(* ===== verification/Spsystem.v ===== *)
(** * The system call proxy: the server's threads together

    [librumpuser/sysproxy.c] as a system: the main thread ([spserver]) accepts
    clients, reads their frames and queues their requests; the workers
    ([serv_workbouncer]) take the requests, run the guest's system calls, and
    while they do so make requests of the client themselves and wait for the
    answers.  A step of the system is what one thread does between two waits;
    the steps are the operations of [Spserver].

    Executions with undefined behaviour have no step here: the operations that
    can have it are those that trust the client's frame lengths (a handshake or
    an exec without a body, an answer shorter than what was asked for). *)

From S2P Require Import Prelude Libc Spwire Spserver.
From Stdlib Require Import ZArith Lia String.
From stdpp Require Import base numbers list relations.
Local Open Scope Z_scope.

Module System.
Import Wire Frame Server.

(** Where a worker is: at the top of its loop, waiting for work, woken from that
    wait, about to handle a request, in the guest's system call, waiting for the
    client's answer, or gone. *)
Inductive wstate : Type :=
  | WTop
  | WWait
  | WWoken
  | WTaken (sba : servbouncearg)
  | WCall (sba : servbouncearg)
  | WResp (sba : servbouncearg)
  | WGone.

Record config : Type := Config { srv : server; workers : list wstate }.

Section Steps.
Variable answer : list ev -> ev -> Z.
Variable random : list ev -> list Z.
Variable padding : list Z.
Variable maxworker idlemax : Z.
Variable malloc_ok : Z -> bool.

(** What the calls of the main thread do to the workers: [pthread_cond_signal]
    wakes one of those that wait, if any does, and [pthread_create] starts one
    when it succeeds. *)
Inductive notified (s s' : server) (ws : list wstate) : list wstate -> Prop :=
  | notified_none l :
      trace s' = trace s ++ l -> (SignalWorker ∉ l) -> (CreateWorker ∉ l) -> notified s s' ws ws
  | notified_signal l k :
      trace s' = trace s ++ l ++ [SignalWorker] -> (SignalWorker ∉ l) -> (CreateWorker ∉ l) ->
      ws !! k = Some WWait -> notified s s' ws (<[k := WWoken]> ws)
  | notified_nobody l :
      trace s' = trace s ++ l ++ [SignalWorker] -> (SignalWorker ∉ l) -> (CreateWorker ∉ l) ->
      (WWait ∉ ws) -> notified s s' ws ws
  | notified_create l :
      trace s' = trace s ++ l ++ [CreateWorker] -> (SignalWorker ∉ l) -> (CreateWorker ∉ l) ->
      notified s s' ws (if answer (trace s ++ l) CreateWorker =? 0 then ws ++ [WTop] else ws).

(** The state of a worker after the locked region of its loop. *)
Definition bounced (b : bounce) : wstate :=
  match b with WorkerExit => WGone | WorkerWait => WWait | WorkerTake sba => WTaken sba end.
=======
Search the entries for the word "servbouncearg", then gather every line that has it.

Reply:
  | WTaken (sba : servbouncearg)
  | WCall (sba : servbouncearg)
  | WResp (sba : servbouncearg)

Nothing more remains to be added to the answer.